• [WORK TO BE COMPLETED] Among the following entries, count the lines that contain "nope" and report only the result.

• [ENTRIES SHOWN]
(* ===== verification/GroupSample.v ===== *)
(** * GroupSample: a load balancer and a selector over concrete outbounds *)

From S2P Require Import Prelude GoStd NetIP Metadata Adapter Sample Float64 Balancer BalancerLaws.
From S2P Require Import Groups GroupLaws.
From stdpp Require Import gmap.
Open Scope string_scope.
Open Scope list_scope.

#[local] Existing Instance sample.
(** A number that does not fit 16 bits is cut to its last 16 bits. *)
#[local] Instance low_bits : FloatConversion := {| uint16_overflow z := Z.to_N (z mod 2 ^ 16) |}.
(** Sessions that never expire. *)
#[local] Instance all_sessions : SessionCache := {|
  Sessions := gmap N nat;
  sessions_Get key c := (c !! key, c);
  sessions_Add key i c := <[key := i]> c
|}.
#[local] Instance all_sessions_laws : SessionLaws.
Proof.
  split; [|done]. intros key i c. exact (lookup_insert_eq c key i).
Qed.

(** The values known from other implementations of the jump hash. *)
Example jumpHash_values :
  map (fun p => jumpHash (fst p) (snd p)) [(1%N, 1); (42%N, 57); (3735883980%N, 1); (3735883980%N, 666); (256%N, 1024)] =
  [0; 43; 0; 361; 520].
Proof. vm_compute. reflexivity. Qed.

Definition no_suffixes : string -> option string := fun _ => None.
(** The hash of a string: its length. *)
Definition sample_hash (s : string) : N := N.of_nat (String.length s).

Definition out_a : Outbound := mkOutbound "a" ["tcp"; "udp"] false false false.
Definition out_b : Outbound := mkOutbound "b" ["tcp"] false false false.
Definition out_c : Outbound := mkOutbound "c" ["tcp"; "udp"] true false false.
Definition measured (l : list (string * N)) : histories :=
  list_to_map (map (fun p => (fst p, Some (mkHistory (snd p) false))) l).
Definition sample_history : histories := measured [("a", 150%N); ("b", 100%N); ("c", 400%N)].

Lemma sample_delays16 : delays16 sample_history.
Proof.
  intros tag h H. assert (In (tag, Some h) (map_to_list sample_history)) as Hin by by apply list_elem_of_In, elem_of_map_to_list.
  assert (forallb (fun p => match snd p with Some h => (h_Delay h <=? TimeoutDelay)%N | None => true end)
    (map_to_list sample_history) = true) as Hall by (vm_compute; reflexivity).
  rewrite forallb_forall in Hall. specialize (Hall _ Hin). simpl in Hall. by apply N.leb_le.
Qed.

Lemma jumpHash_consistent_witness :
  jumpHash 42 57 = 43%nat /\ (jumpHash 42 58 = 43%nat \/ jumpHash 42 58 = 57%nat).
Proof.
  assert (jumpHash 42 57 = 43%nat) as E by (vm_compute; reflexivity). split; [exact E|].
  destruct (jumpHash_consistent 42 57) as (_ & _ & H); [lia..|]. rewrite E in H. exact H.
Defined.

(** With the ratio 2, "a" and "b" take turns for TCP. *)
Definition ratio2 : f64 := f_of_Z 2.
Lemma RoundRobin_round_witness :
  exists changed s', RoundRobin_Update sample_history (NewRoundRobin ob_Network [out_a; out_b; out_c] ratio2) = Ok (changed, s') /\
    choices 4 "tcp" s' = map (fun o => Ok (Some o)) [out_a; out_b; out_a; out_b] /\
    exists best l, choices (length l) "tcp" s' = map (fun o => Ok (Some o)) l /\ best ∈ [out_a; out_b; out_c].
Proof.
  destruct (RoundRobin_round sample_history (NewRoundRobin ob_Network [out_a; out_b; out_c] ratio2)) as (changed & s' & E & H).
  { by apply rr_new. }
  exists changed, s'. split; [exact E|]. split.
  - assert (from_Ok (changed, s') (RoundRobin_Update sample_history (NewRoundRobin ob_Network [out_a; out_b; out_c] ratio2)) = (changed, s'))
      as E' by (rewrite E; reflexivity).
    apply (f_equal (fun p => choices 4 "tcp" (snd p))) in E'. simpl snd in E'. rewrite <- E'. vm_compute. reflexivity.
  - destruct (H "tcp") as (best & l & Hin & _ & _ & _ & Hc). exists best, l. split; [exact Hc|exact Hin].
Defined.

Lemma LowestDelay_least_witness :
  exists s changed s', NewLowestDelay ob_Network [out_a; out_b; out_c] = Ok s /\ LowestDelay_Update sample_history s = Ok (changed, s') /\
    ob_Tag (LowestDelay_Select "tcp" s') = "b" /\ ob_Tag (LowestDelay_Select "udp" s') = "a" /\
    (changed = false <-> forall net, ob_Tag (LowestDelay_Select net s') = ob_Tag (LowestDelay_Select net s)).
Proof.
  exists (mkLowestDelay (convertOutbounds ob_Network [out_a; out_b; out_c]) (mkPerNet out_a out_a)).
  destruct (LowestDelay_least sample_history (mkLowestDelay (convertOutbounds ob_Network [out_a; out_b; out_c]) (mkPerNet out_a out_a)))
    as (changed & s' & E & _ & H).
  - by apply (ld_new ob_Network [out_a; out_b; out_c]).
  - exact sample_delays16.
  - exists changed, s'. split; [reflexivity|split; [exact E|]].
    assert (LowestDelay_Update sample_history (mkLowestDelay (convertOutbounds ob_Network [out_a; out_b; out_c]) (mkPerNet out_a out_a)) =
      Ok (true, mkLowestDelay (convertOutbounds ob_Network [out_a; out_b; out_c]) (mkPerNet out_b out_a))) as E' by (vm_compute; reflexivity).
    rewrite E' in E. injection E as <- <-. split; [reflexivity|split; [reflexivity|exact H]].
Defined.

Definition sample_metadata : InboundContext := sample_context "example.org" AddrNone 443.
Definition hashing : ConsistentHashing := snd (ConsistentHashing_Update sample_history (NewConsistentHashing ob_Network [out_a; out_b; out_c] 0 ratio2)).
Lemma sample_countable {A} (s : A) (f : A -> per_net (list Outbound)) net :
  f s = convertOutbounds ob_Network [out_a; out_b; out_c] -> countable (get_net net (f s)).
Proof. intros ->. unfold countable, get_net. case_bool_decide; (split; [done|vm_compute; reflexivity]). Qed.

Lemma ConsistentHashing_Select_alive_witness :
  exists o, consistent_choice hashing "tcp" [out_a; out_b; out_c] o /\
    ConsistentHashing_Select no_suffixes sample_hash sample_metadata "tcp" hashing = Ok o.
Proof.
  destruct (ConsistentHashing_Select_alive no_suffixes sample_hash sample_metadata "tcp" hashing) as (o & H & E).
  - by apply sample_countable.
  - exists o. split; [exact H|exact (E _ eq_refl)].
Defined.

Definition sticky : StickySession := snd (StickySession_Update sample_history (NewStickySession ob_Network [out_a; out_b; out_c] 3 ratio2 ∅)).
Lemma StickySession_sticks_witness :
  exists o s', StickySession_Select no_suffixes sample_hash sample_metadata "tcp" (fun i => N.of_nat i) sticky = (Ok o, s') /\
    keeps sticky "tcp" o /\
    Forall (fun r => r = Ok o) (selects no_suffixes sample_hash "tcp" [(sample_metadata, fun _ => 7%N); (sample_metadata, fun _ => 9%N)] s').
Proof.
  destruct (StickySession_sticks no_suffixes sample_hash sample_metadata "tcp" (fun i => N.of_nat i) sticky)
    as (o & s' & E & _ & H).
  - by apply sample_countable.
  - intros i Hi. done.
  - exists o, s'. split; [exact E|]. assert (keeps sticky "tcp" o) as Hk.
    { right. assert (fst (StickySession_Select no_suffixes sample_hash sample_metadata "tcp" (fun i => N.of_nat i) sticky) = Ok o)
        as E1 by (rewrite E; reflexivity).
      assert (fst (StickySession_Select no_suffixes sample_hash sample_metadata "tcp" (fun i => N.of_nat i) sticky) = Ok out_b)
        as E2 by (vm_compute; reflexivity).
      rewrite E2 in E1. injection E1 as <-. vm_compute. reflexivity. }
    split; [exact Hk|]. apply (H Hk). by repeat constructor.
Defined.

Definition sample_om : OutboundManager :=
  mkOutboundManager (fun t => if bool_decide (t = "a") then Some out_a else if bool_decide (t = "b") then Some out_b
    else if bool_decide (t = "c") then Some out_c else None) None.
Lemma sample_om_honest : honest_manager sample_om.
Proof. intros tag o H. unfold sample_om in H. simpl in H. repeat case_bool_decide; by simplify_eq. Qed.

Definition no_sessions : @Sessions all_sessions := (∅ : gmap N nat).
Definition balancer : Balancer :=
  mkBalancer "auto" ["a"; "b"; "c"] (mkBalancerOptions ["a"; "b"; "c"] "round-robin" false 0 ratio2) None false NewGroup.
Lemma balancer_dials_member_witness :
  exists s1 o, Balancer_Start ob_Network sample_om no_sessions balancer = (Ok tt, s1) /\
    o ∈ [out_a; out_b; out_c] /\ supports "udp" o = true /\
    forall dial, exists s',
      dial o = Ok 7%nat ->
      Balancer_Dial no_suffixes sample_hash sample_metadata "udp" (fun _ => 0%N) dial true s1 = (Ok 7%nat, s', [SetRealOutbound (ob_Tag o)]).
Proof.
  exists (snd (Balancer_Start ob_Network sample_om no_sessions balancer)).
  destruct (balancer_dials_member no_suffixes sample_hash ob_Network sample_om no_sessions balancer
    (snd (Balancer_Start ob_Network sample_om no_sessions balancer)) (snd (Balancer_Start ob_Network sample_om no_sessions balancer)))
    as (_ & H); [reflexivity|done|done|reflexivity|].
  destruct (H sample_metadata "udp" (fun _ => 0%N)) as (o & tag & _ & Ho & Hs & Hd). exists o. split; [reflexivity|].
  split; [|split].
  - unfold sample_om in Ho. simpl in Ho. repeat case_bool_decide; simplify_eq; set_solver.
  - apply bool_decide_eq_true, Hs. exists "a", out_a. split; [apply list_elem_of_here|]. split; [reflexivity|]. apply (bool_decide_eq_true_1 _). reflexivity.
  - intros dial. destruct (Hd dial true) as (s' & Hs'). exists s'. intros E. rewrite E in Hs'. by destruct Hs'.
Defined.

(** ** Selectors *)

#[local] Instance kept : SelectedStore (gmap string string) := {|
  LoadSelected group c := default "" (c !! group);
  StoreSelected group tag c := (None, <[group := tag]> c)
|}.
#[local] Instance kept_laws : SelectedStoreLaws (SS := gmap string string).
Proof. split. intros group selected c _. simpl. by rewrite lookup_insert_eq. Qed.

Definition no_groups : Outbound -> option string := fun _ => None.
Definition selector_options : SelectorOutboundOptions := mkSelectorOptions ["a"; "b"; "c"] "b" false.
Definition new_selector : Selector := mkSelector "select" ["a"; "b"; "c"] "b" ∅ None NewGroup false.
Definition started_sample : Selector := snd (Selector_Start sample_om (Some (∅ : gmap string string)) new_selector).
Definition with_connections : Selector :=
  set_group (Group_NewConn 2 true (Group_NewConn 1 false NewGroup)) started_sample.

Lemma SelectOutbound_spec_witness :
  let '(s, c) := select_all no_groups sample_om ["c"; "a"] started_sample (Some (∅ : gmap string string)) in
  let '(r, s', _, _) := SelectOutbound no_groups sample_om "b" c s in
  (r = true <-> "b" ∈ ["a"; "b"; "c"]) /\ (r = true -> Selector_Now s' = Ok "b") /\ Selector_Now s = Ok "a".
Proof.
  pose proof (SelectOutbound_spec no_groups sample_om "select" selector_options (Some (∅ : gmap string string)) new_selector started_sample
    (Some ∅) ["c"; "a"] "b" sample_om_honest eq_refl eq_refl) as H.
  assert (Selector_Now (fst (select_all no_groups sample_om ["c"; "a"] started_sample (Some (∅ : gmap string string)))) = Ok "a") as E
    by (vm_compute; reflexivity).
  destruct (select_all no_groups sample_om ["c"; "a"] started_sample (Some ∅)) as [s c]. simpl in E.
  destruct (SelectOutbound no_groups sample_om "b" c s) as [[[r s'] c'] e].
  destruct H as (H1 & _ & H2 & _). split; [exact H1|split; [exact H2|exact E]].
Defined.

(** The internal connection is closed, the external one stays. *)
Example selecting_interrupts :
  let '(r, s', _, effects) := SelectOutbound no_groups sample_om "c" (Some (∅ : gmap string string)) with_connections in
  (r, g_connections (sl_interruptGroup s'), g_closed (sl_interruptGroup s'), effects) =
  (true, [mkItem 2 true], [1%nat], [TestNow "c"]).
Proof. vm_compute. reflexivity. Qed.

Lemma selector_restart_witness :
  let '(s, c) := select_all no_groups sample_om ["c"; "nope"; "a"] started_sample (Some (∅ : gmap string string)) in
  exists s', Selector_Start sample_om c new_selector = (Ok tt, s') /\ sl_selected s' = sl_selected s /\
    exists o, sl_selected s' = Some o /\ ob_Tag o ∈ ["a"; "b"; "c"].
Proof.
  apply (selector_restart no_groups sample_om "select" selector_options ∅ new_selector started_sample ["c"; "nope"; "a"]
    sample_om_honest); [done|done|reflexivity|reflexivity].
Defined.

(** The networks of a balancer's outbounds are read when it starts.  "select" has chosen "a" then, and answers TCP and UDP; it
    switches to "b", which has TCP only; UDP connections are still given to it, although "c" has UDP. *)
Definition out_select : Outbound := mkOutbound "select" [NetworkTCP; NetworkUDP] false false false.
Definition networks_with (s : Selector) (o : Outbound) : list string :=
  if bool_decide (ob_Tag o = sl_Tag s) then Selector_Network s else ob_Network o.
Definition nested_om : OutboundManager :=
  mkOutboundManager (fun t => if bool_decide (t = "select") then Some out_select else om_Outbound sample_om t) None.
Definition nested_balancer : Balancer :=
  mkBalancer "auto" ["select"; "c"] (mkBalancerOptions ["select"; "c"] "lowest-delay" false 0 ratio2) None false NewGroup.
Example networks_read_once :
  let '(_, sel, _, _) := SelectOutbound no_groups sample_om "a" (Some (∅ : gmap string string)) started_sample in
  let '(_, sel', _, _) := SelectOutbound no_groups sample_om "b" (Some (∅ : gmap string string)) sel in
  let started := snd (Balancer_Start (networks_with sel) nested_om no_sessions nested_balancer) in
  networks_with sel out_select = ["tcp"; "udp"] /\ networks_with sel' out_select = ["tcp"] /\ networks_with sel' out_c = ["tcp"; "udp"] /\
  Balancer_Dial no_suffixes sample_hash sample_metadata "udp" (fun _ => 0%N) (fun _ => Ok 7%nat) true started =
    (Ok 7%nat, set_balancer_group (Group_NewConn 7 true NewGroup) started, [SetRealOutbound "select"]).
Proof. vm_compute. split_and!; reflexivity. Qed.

• [SOLUTION TO THE EXERCISE] 2